I’m always amazed by the stuff that’s on our own doorsteps that we know nothing about.
When I say that, I’m not referring to anything the dog or the cat leaves lying around for an unsuspecting victim to trod on. I’m talking scenery, heritage, folklore, beauty – the hidden gems of Ireland.
Yesterday I discovered a place, not far from here, that I hadn’t known about, thanks to a trip organised by our college PR lecturer, Bernie Goldbach.
Several of us took a bus out to Glenbawn Wood, just outside Marlfield in Clonmel to meet Shay Hurley and Joe Burke, also from Clonmel. Glenbawn wood, now owned by Coillte, once formed part of the Bagwell Estate.
Shay and Joe spoke to us about the history of the area, and of their involvement in developing walks within the wood and along the Suir. We stood in a sunlit clearing with the heavy scent of wild garlic in the air, and were transported back in time to days when carriages rolled along the banks of the Suir, and boatmen poled their 45 foot long, heavily laden boats into town.
As we followed the two men back in the direction of our bus, they showed us woodland work that had been carried out by German students when they visited, including this ‘hideout’, or what I now refer to as the ‘Otter Spotter’.
We also passed entrances to badgers’ setts – two of them are pictured below.

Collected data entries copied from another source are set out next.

Definition failedFallback : string := "Xử lý thất bại".
Definition processFallback : string := "Có lỗi xảy ra khi xử lý file".
Definition summaryFallback : string := "Có lỗi xảy ra khi tạo biên bản".

(** [error.response?.data?.detail || error.message || fallback] *)
Definition errorMessage (e : AxiosError) (fallback : string) : Json :=
  match detail e with
  | Some d =>
      if truthy d then d else JString (Js.or_else (error_message e) fallback)
  | None => JString (Js.or_else (error_message e) fallback)
  end.

Inductive Event :=
| FileSelected (file : Uploader.File)
| TranscribeSettled (r : TranscriptionResponse + AxiosError)
| CreateSummaryClicked
| SummarizeSettled (r : MeetingSummaryResponse + AxiosError)
| ResetClicked
| ErrorClosed
| PollTick
| StatusSettled (taskId : string) (r : ProcessingStatusResponse + AxiosError)
| SummaryFetched (r : MeetingSummaryResponse + AxiosError).

(** [handleFileSelect] up to its [await]. *)
Definition handleFileSelect (file : Uploader.File) (st : State) : State * list Request :=
  (setIsProcessing true
     (setProcessingStatus None
        (setMeetingSummary None (setTranscriptionResult None (setError None st)))),
   [transcribeAudio file]).

(** [handleFileSelect] after its [await]. *)
Definition handleFileSelect_settled (r : TranscriptionResponse + AxiosError)
    (st : State) : State :=
  match r with
  | inl transcription =>
      setIsProcessing false
        (setCurrentTaskId (Some (tr_task_id transcription))
           (setTranscriptionResult (Some transcription) st))
  | inr e =>
      setIsProcessing false (setError (Some (errorMessage e processFallback)) st)
  end.

(** [handleCreateSummary] up to its [await]. *)
Definition handleCreateSummary (st : State) : State * list Request :=
  match currentTaskId st with
  | None => (st, [])
  | Some taskId =>
      if String.eqb taskId "" then (st, [])
      else (setIsCreatingSummary true (setError None st),
            [createSummaryFromTranscription taskId])
  end.

(** [handleCreateSummary] after its [await], [finally] included. *)
Definition handleCreateSummary_settled (r : MeetingSummaryResponse + AxiosError)
    (st : State) : State :=
  setIsCreatingSummary false
    match r with
    | inl summary => setMeetingSummary (Some summary) st
    | inr e => setError (Some (errorMessage e summaryFallback)) st
    end.

Definition handleReset (st : State) : State := initial.

(** The polling effect runs its interval only while
    [currentTaskId && isProcessing]. *)
Definition polling (st : State) : option string :=
  match currentTaskId st with
  | Some taskId =>
      if (negb (String.eqb taskId "") && isProcessing st)%bool then Some taskId else None
  | None => None
  end.

(** One firing of the interval, up to the first [await]. *)
Definition pollTick (st : State) : State * list Request :=
  match polling st with
  | Some taskId => (setIsLoadingStatus true st, [getTaskStatus taskId])
  | None => (st, [])
  end.

(** The interval callback after [getTaskStatus] settles. *)
Definition onStatus (taskId : string) (r : ProcessingStatusResponse + AxiosError)
    (st : State) : State * list Request :=
  match r with
  | inl status =>
      let st1 := setProcessingStatus (Some status) st in
      if String.eqb (Api.status status) "completed" then
        (st1, [getMeetingSummary taskId])
      else if String.eqb (Api.status status) "failed" then
        (setIsLoadingStatus false
           (setIsProcessing false
              (setError
                 (Some (JString (Js.or_else (Some (Api.message status)) failedFallback)))
                 st1)),
         [])
      else (setIsLoadingStatus false st1, [])
  | inr _ => (setIsLoadingStatus false st, [])
  end.

(** The interval callback after [getMeetingSummary] settles. *)
Definition onSummary (r : MeetingSummaryResponse + AxiosError) (st : State) : State :=
  setIsLoadingStatus false
    match r with
    | inl summary => setIsProcessing false (setMeetingSummary (Some summary) st)
    | inr _ => st
    end.

Definition step (st : State) (ev : Event) : State * list Request :=
  match ev with
  | FileSelected file => handleFileSelect file st
  | TranscribeSettled r => (handleFileSelect_settled r st, [])
  | CreateSummaryClicked => handleCreateSummary st
  | SummarizeSettled r => (handleCreateSummary_settled r st, [])
  | ResetClicked => (handleReset st, [])
  | ErrorClosed => (setError None st, [])
  | PollTick => pollTick st
  | StatusSettled taskId r => onStatus taskId r st
  | SummaryFetched r => (onSummary r st, [])
  end.

(** The REST calls issued along a run of the page, event by event. *)
Fixpoint calls (st : State) (evs : list Event) : list Request :=
  match evs with
  | [] => []
  | ev :: rest => let '(st', rs) := step st ev in rs ++ calls st' rest
  end.


(** The error banner: [{error && <Alert description={error} ... />}], by the
    value handed to the alert as its description. *)
Definition errorBanner (st : State) : option Json :=
  match error st with
  | Some v => if truthy v then Some v else None
  | None => None
  end.

End Home.

(** ** Submitting a file through the page

    The form is mounted empty; the user drops a file on it ([beforeUpload])
    and presses the process button ([handleProcess]), which hands the selected
    file to the page's [handleFileSelect]. *)
Module Page.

There were lots of these things too – picture or frame viewers. I intend going back when I’ve more time to see what exactly they’re framing.
I’m delighted to have been shown a small section of the Glenbawn wood yesterday. It’s a beautiful place and I’m just surprised that I hadn’t heard of it before. I’m hoping to go back with friends in a couple of weeks time to capture some otters on film.